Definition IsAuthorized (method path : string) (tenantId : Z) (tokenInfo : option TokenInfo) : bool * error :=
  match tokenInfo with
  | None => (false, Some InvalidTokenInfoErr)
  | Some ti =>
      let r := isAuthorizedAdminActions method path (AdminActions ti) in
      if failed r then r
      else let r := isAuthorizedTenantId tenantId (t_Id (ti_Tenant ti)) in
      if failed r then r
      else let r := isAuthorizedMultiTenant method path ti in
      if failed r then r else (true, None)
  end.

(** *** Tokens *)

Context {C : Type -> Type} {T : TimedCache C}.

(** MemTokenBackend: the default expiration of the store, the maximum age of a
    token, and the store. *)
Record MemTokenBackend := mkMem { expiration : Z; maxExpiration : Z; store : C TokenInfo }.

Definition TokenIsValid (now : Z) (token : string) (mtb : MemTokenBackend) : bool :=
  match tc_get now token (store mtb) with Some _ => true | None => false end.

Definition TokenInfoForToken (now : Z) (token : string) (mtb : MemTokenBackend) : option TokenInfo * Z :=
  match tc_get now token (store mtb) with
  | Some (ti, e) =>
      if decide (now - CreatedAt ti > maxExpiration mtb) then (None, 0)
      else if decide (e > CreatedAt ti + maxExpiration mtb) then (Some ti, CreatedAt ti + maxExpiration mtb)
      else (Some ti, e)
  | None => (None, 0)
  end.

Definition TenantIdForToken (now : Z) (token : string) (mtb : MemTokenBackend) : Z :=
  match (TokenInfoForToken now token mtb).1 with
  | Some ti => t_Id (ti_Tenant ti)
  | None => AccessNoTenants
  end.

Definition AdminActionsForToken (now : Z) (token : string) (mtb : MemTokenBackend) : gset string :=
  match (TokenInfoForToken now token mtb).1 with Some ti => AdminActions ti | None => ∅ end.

☆ ☆ ☆ ☆

TASK TO CARRY OUT – Give exactly the lines from the one with "None => AccessNoTenants" to the end of the entries, nothing before them.

TASK RESULT –
  | None => AccessNoTenants
  end.

Definition AdminActionsForToken (now : Z) (token : string) (mtb : MemTokenBackend) : gset string :=
  match (TokenInfoForToken now token mtb).1 with Some ti => AdminActions ti | None => ∅ end.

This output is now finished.